Effects of anticoagulant sample tubes on cardiac troponin assays
The urgency of cardiac biomarker testing warrants the use of plasma rather than serum to reduce the overall turn around time from blood draw to result. The effect of anticoagulants has been shown to affect the detection. This is important both analytically in terms of assay detection and sample turn around time, but also clinically due to the use of heparin as a pharmacological therapy in patients with ACS. The recommendations for assay specifications set by the International Federation of Clinical Chemistry (IFCC) Committee; Scientific Division's Committee on Standardization of Markers of Cardiac Damage in 2001 identified the need to understand the effects of anticoagulants on binding of cTnI. 71 cTnT interacts differently with heparin than cTnI. In a study of 32 patients undergoing coronary artery bypass grafts, Septh et al. 72 demonstrated a decrease in both cTnT and cTnI in heparin plasma samples, despite the addition of protamine and heparinase to reverse the heparin effect. 72 The decrease in cTnT is postulated to be a result of direct interaction between negatively charged glycosaminoglycan and basic resides within the cTnT protein. The decrease in cTnI is indirect, however, possibly because of changes within the sample matrix per se. 72 It has also been demonstrated that the effect of heparin varies according to the antibodies used. 73
Recognition of free cTnT appears to be affected by heparin in a concentration-dependent manner.
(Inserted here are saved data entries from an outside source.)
Lemma PutBackFromLast_solo l used :
  exists n, solo tstep 6 l (BEnter used) = (let '(actual, l') := PutBackFromLast l used in (l', PDone n actual)).
Proof.
  unfold PutBackFromLast. change (solo tstep 6 l (BEnter used)) with (let '(l', p') := tstep l (BEnter used) in solo tstep 5 l' p').
  cbn [tstep]. destruct (used <? 0); [by exists 0|]. destruct (lastConsumed l <=? 0); [by exists 0|]. cbv zeta.
  destruct (lastConsumed l - used <=? 0); [by exists 0|]. exists (lastConsumed l - used). apply PutBack_solo.
Qed.

(** A call that nothing interferes with has the outcome of the sequential
    [AllowN], [PutBack] or [PutBackFromLast] after at most eight atomic
    operations, whatever the state and the arguments. *)
Theorem solo_calls_sequential l :
  (forall now n, solo tstep 8 l (AEnter n now) = (let '(ok, l') := AllowN l now n in (l', ADone n ok))) /\
  (forall n, solo tstep 5 l (PEnter n) = (let '(actual, l') := PutBack l n in (l', PDone n actual))) /\
  (forall used, exists n,
     solo tstep 6 l (BEnter used) = (let '(actual, l') := PutBackFromLast l used in (l', PDone n actual))).
Proof. split_and!; [apply AllowN_solo|apply PutBack_solo|apply PutBackFromLast_solo]. Qed.

(** The product of elapsed nanoseconds and scaled rate is not protected: an
    empty limiter left alone so long that it reaches 2^63 but not 2^64 (10
    seconds at 1000 tokens a second) refuses every request although the bucket
    should be full again, and forgets the time that has passed. *)
Theorem idle_overflow_starves l now n :
  0 <= lastUpdate l < now -> now < 2 ^ 63 -> 0 < n <= 2 ^ 42 -> precision l = 1000000 -> available l = 0 ->
  2 ^ 63 <= (now - lastUpdate l) * rate l < 2 ^ 64 ->
  AllowN l now n = (false, set_lastUpdate l now).
Proof.
  intros Hu Hnow Hn HP HA Hp. unfold AllowN. rewrite (proj2 (Z.leb_gt n 0)) by lia. cbv zeta.
  rewrite (i64_small (now - lastUpdate l)) by lia. rewrite (proj2 (Z.ltb_lt 0 (now - lastUpdate l))) by lia.
  assert (added_tokens l (now - lastUpdate l) <= 0) as Hadd.
  { unfold added_tokens. rewrite (proj2 (Z.ltb_lt _ _)) by lia.
    assert (i64 ((now - lastUpdate l) * rate l) = (now - lastUpdate l) * rate l - 2 ^ 64) as ->.
    { unfold i64, swrap. change (64 - 1) with 63.
      rewrite <- (Z.mod_unique ((now - lastUpdate l) * rate l + 2 ^ 63) (2 ^ 64) 1
                    ((now - lastUpdate l) * rate l - 2 ^ 63)); lia. }
    apply Z.quot_le_upper_bound; lia. }
  rewrite (proj2 (Z.ltb_ge 0 _)) by done. cbn [set_lastUpdate available precision].
  rewrite HP, HA, i64_small by lia. by rewrite (proj2 (Z.leb_gt _ _)) by lia.
Qed.

Lemma idle_overflow_starves_witness :
  let l := MkLimiter 0 0 (1000 * 1000000) (1000 * 1000000) 1000000 1000 in
  AllowN l 10000000000 1 = (false, set_lastUpdate l 10000000000).
Proof. apply idle_overflow_starves; simpl; try reflexivity; lia. Defined.
(* ===== verification/Pool.v ===== *)
(** * Object pools (common/pool/pool.go, vnet/client/hub/hub_pool.go)

    A buffered channel [ch] of at most [capacity] objects in front of a
    [sync.Pool], whose objects are [spare]: its [Get] returns one of them or a
    new object. The two source files are the same code under two names. *)

From S2P Require Import Prelude.

Record EventPool (T : Type) := MkPool { ch : list T; capacity : Z; spare : list T; newFunc : T }.
Arguments MkPool {T} ch capacity spare newFunc.
Arguments ch {T}.
Arguments capacity {T}.
Arguments spare {T}.
Arguments newFunc {T}.

Section Operations.
Context {T : Type}.

(** [sync.Pool.Get] *)
Definition spare_Get (p : EventPool T) : T * EventPool T :=
  match spare p with
  | e :: rest => (e, MkPool (ch p) (capacity p) rest (newFunc p))
  | [] => (newFunc p, p)
  end.

(** The loop that fills the channel. *)
Fixpoint prefill (n : nat) (p : EventPool T) : EventPool T :=
  match n with
  | O => p
  | S n' =>
      let '(e, p) := spare_Get p in
      prefill n' (MkPool (ch p ++ [e]) (capacity p) (spare p) (newFunc p))
  end.

Definition NewEventPool (minPoolSize : Z) (newFunc : T) : EventPool T :=
  prefill (Z.to_nat minPoolSize) (MkPool [] minPoolSize [] newFunc).

Definition Get (p : EventPool T) : T * EventPool T :=
  match ch p with
  | e :: rest => (e, MkPool rest (capacity p) (spare p) (newFunc p))
  | [] => spare_Get p
  end.

Definition Put (p : EventPool T) (e : T) : EventPool T :=
  if zlen (ch p) <? capacity p then MkPool (ch p ++ [e]) (capacity p) (spare p) (newFunc p)
  else MkPool (ch p) (capacity p) (e :: spare p) (newFunc p).

Definition Size (p : EventPool T) : Z := zlen (ch p).

(** What holds of every object a pool can hand out. *)
Definition pool_all (P : T -> Prop) (p : EventPool T) : Prop :=
  Forall P (ch p) /\ Forall P (spare p) /\ P (newFunc p).

Lemma Get_all P p : pool_all P p -> P (Get p).1 /\ pool_all P (Get p).2.
Proof.
  intros (Hc & Hs & Hn). unfold Get, spare_Get. destruct (ch p) as [|e rest] eqn:Hch.
  - destruct (spare p) as [|e rest] eqn:Hsp; simpl.
    + split; [done|]. unfold pool_all. rewrite Hch, Hsp. by split_and!.
    + apply Forall_cons in Hs as [He Hs]. by split_and!.
  - apply Forall_cons in Hc as [He Hc]. by split_and!.
Qed.

Lemma Put_all P p e : pool_all P p -> P e -> pool_all P (Put p e).
Proof.
  intros (Hc & Hs & Hn) He. unfold Put. destruct (zlen (ch p) <? capacity p); split_and!; simpl; auto.
  apply Forall_app. by split; [|constructor].
Qed.

Lemma NewEventPool_all (P : T -> Prop) n newFunc : P newFunc -> pool_all P (NewEventPool n newFunc).
Proof.
  intros Hn. unfold NewEventPool.
  assert (pool_all P (MkPool [] n [] newFunc)) as Hp by by split_and!.
  revert Hp. generalize (MkPool [] n [] newFunc). induction (Z.to_nat n) as [|k IH]; intros p Hp; [done|].
  cbn [prefill]. destruct Hp as (Hc & Hs & Hf). unfold spare_Get. destruct (spare p) as [|e rest] eqn:Hsp; apply IH.
  - split_and!; simpl; [|by rewrite Hsp|done]. apply Forall_app. by split; [|constructor].
  - inversion Hs; subst. split_and!; simpl; [|done|done]. apply Forall_app. by split; [|constructor].
Qed.
End Operations.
Similarly, EDTA can cause alterations in antibody binding by alterations in calcium-mediated cTnI-TnC binding, enhancing or attenuating stearic hindrance. Degradation will directly affect detection if one epitope of a dual antibody pair is affected. Proteolysis of cTnI results in many degradation peptides each with varying stability. Early work by Katrukha et al. 74 suggest that the majority of the proteolytic activity is directed at the N and C termini of the molecule. 74 The authors identified a stable part of the molecule at resides 30–110. In routine clinical practice, proteolytic cleavage does not present as a great problem as most commercial assays now use antibodies directed against the stable part of the molecule. 8 A study of 231 paired samples by Gerhard et al. 75 demonstrated reduced concentrations of both cTnT and cTnI in lithium heparin plasma when compared with serum. 75 They also demonstrated lower recoveries in the early phase rather than the late phase of the MI event. This is of critical importance due to the heavy reliance on diagnostic and prognostic decision-making in the initial hours after onset of chest pain. More recently, in studies for both cTnT 76 and cTnI, 77 similar in vitro concentrations have been reported in serum and plasma; however, in the study by Wang et al. 77 citrate anticoagulant rather than heparin was used for cTnI determination. More importantly, in the 96 matched serum plasma samples studied by Dominici et al. 76 there were no misclassifications, if plasma was used instead of serum.
Conclusion
As cTn testing is now recommended by National Service Frameworks 78 and therapeutic guidelines, 79 it is paramount that further research is directed to understand the clinical relevance of modified troponin proteins. Simply measuring cTn concentrations for AMI is only the tip of the iceberg. The identification and understanding of diseased-induced contractile protein modifications and their clinical significance will have an ultimate impact of future assay design.